/postgresql-full-text-search-engine

This application demonstrates how to use PostgreSQL as a full-text search engine.

Primary LanguagePythonApache License 2.0Apache-2.0

PostgreSQL as a full-text search engine

Introduction

This application shows how to use PostgreSQL as a full-text search engine.

It demonstrates a minimal approach, with the understanding that many applications already use PostgreSQL as a primary data store. With the addition of an extra column, index, and a trigger to the existing database schema, you may be able to use PostgreSQL directly for full-text search and avoid the pain of maintaining a separate search engine such as Solr or Sphinx.

Overview

This example is divided into three separate scripts:

  1. initialize: creates the database schema and populates it with data

  2. restapp/restserv: starts a REST server to support REST-based queries of the database, based on the pattern http://hostname/search/<query>/<page>/<limit>. The service returns the results (if any) in JSON to the caller.

  3. webapp/webserv: starts a Web server with a minimal HTTP interface for human-entered queries. The queries are directed to the REST server, and the JSON results are rendered in a crude but easily extensible fashion.

Dependencies

  • A modern version of PostgreSQL; any currently supported version will suffice.

  • Python 3.3 or higher

  • Flask 0.10 or higher

  • py-postgresql

Setup

  1. Create a virtual environment using virtualenv, adjusting the location of your Python 3 executable as required:

    virtualenv --python=/usr/bin/python3 ~/postgres-fts
    # Set your environment to use this virtual Python installation
    . ~/postgres-fts/bin/activate
    # Install the dependencies
    pip install flask
    pip install py-postgresql
  2. Create the PostgreSQL database and a PostgreSQL user.
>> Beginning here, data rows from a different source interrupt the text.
(* ===== verification/Messages.v ===== *)
(** Management messages: the builders of [src/adapter/ph/src/mgmt/requests.rs],
    the headers that [mgmt/core.rs] puts before them, the routing of
    [mgmt_processor_worker.rs], and the decoding half of the handlers of
    [mgmt/handlers.rs].

    Builders work on packets ([PacketBuf]) of the size that the code allocates, so a
    message that does not fit panics.  Handlers are decoded up to the call they
    make; those calls are in [Node], [AdapterTables] and [Link]. *)
From S2P Require Import Prelude Zdp Utf8 Tlv NetDefs IpHeaders PacketBuf Compress Classifier Tc TxnMgr Slab AdapterTables Node.

(** [auth::ZdpInitAuthenticationPayload] *)
Record ZdpInitAuthenticationPayload : Type := mk_payload { nonce : bytes; ctime : Z; hmac : bytes }.

Definition zdpInitAuthenticationPayload : packed ZdpInitAuthenticationPayload :=
  packed_struct (byte_array 8 × U64 × byte_array 32) (λ '(x0, x1, x2), mk_payload x0 x1 x2) (λ h, (nonce h, ctime h, hmac h)).

#[global] Instance zdpInitAuthenticationPayload_laws : PackedLaws zdpInitAuthenticationPayload.
Proof. packed_struct. Qed.

Definition SMALL_PACKET_BUFFER_SIZE : Z := 2048.
Definition DEFAULT_MESSAGE_HEADROOM : Z := 256.
Definition BIND_REQUEST_MAX_PAYLOAD_LENGTH : Z := 256.

(** [L3Type] and [Tcst] on the wire, as the [zpr] crate defines them. *)
Class WireTypes : Type := {
  l3Type : packed Z;
  Tcst : Type;
  tcst_ : packed Tcst;
  Ip5Tuple : Tcst;
  is_ip5tuple : Tcst → bool;
}.

(** [PublicKey::as_bytes] and [PublicKey::from] are those of [TlvExternals]; [Visa]
    is the type of bootstrap visas. *)
Section messages.
Context {ND : NetDefs} {AK : A2aKeys} {Visa : Type} {EXT : TlvExternals PublicKey Visa} {WT : WireTypes}.
Context (MIN_BODY_OFFSET : Z) (zeroed : PacketMetadata).
Abbreviation M := MIN_BODY_OFFSET.
Abbreviation Encoding := (TlvEncoding PublicKey Visa).
Abbreviation Value := (TlvValue PublicKey Visa).

(** ** Building *)

Definition new_heap_packet : outcome Packet :=
  new M (Buffer zeroed (replicate (Z.to_nat (SMALL_PACKET_BUFFER_SIZE - M)) 0)) DEFAULT_MESSAGE_HEADROOM.

(** [alloc_zeroed_header] and the assignment of its fields, and [write_to_buf(..).unwrap()]. *)
Definition front {A} (c : packed A) (h : A) (p : Packet) : outcome Packet := alloc_header M p (as_bytes c h).
Definition back {A} (c : packed A) (h : A) (p : Packet) : outcome Packet := put M p (as_bytes c h).

(** The headers of [send_mgmt_helper]; the sequence number is filled in upon egress. *)
Definition send_mgmt_helper (ty : ZdpPacketType) (sid txn : option Z) (p : Packet) : outcome Packet :=
  assertb (negb (ty =? packet_type KeyManagement))
  (assertb (Bool.eqb (bool_decide (is_Some sid)) (is_per_flow ty))
  (p ← match txn with Some t => front zdpTransactionHeader (mk_ZdpTransactionHeader t) p | None => Ret p end;
   p ← match sid with Some i => front zdpPerFlowHeader (mk_ZdpPerFlowHeader i) p | None => Ret p end;
   p ← front zdpMgmtHeader (mk_ZdpMgmtHeader 0) p;
   front zdpBaseHeader (mk_ZdpBaseHeader ty 0) p)).

Definition send_non_flow_mgmt (n : ZdpPacketTypeName) (p : Packet) : outcome Packet :=
  send_mgmt_helper (packet_type n) None None p.
Definition send_per_flow_mgmt (n : ZdpPacketTypeName) (sid : Z) (p : Packet) : outcome Packet :=
  send_mgmt_helper (packet_type n) (Some sid) None p.
Definition send_per_flow_txn_mgmt (n : ZdpPacketTypeName) (sid txn : Z) (p : Packet) : outcome Packet :=
  send_mgmt_helper (packet_type n) (Some sid) (Some txn) p.
Definition send_non_flow_txn_mgmt (n : ZdpPacketTypeName) (txn : Z) (p : Packet) : outcome Packet :=
  send_mgmt_helper (packet_type n) None (Some txn) p.

(** The sequence number of [build_and_egress_packets]. *)
Definition fill_sequence_number (seq : Z) (p : Packet) : Packet :=
  let b := body M p in
  set_body M p (take 2 b ++ as_bytes zdpMgmtHeader (mk_ZdpMgmtHeader seq) ++ drop 10 b).

Definition put_tlv (e : Encoding) (p : Packet) : outcome Packet := l ← Tlv.put e; put M p l.
Fixpoint put_tlvs (es : list Encoding) (p : Packet) : outcome Packet :=
  match es with
  | [] => Ret p
  | e :: es => p ← put_tlv e p; put_tlvs es p
  end.

(** [helpers::put_window_size_tlv]: the receiver's window, if the peer is there. *)
Definition window_size_tlv (window : option Z) : list Encoding :=
  (λ w, new_window_size (Z.min w 65535)) <$> option_list window.

Definition send_key_management (km_id : Z) (payload : bytes) : outcome Packet :=
  p ← new_heap_packet;
  p ← front zdpKeyManagementHeader (mk_ZdpKeyManagementHeader km_id (wrap16 (zlen payload))) p;
  p ← put M p payload;
  front zdpBaseHeader (mk_ZdpBaseHeader (packet_type KeyManagement) 0) p.

Definition send_discard : outcome Packet := p ← new_heap_packet; send_non_flow_mgmt Discard p.

Definition send_echo_request : outcome Packet :=
  p ← new_heap_packet; p ← front zdpEchoHeader (mk_ZdpEchoHeader 0) p; send_non_flow_mgmt Echo p.

(** [ZdpHelloRequestHeader] is empty. *)
Definition send_hello_request (window : option Z) (key : PublicKey) : outcome Packet :=
  p ← new_heap_packet;
  p ← put_tlvs (window_size_tlv window ++ [new_actor_auth_protocol; new_a2a_dh_pubkey key]) p;
  send_non_flow_mgmt HelloRequest p.

(** [IpAddr::from(IpAddress)] *)
Definition to_std (a : IpAddress) : IpAddr := if is_v4 a then IpV4 (read_as_v4 a) else IpV6 (v6 a).

Definition send_hello_success_response (version : bytes) (window : option Z) (policy_id : Z) (asa_addresses : list SocketAddr)
    (aaa_address : option IpAddress) (vs_bootstrap : bool) : outcome Packet :=
  p ← new_heap_packet;
  p ← front zdpHelloResponseHeader (mk_ZdpHelloResponseHeader (response_code ResponseSuccess)) p;
  p ← put_tlvs ([new_policy_id policy_id; new_version version; new_actor_auth_protocol] ++
                (if vs_bootstrap then [new_vs_bootstrap_link] else []) ++ window_size_tlv window ++
                (new_asa <$> asa_addresses) ++ ((λ a, new_aaa (to_std a)) <$> option_list aaa_address)) p;
  send_non_flow_mgmt HelloResponse p.

Definition send_hello_error_response (status : ResponseCode) : outcome Packet :=
  p ← new_heap_packet;
  p ← front zdpHelloResponseHeader (mk_ZdpHelloResponseHeader status) p;
  p ← put_tlv new_actor_auth_protocol p;
  send_non_flow_mgmt HelloResponse p.

Definition send_start_authentication (txn : Z) : outcome Packet := p ← new_heap_packet; send_non_flow_txn_mgmt StartAuthentication txn p.
Definition send_abandon_authentication (txn : Z) : outcome Packet :=
  p ← new_heap_packet; send_non_flow_txn_mgmt AbandonAuthenticationAttempt txn p.

Definition send_init_authentication_request (txn : Z) (status : AuthenticationStatus) (fl : Z)
    (payload : ZdpInitAuthenticationPayload) (asa_addresses : list SocketAddr) : outcome Packet :=
  p ← new_heap_packet;
  p ← back zdpInitAuthenticationRequestHeader
        (mk_ZdpInitAuthenticationRequestHeader status fl (wrap16 (Z.of_nat (size_of zdpInitAuthenticationPayload)))) p;
  p ← back zdpInitAuthenticationPayload payload p;
  p ← put_tlvs (new_asa <$> asa_addresses) p;
  send_non_flow_txn_mgmt InitAuthenticationRequest txn p.

(** [l3_type] and [octets] of a [std::net::IpAddr]. *)
Definition std_l3_type (a : IpAddr) : Z := match a with IpV4 _ => L3_Ipv4 | IpV6 _ => L3_Ipv6 end.
Definition octets (a : IpAddr) : bytes := match a with IpV4 l => l | IpV6 l => l end.

Definition ip_version_of (addrs : list IpAddr) : Z := match addrs with [] => L3_Ipv6 | a :: _ => std_l3_type a end.

(** The loop over the addresses, which must be of the version of the first. *)
Fixpoint put_addresses (version : Z) (addrs : list IpAddr) (p : Packet) : outcome Packet :=
  match addrs with
  | [] => Ret p
  | a :: addrs =>
      if negb (version =? std_l3_type a) then Panic
      else p ← put M p (octets a); put_addresses version addrs p
  end.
Depending on your environment, something like the following should work:

    sudo su - postgres
    createdb pgfts
    # Note the following creates a PostgreSQL superuser, which is probably
    # much more permission that you want in production; see the PostgreSQL
    # documentation on granting privileges for real.
    createuser -s -P fts_user
    # Stop being the postgres user
    exit
  3. Create a ~/.pgpass file that contains the credentials required to access the new database you just created, per http://www.postgresql.org/docs/devel/static/libpq-pgpass.html. This may look something like:

    #hostname:port:database:username:password
    localhost:*:pgfts:fts_user:mysecretssss
  4. Test your connection to the database using the psql command. If the connection fails, you may need to modify pg_hba.conf to allow TCP/IP connections to your database with md5 authentication.

    psql -h localhost -p 5432 -U fts_user -d pgfts
  5. Modify the constants in initialize, restapp/restserv, and webapp/webserv, if necessary, to reflect the required PostgreSQL connection information.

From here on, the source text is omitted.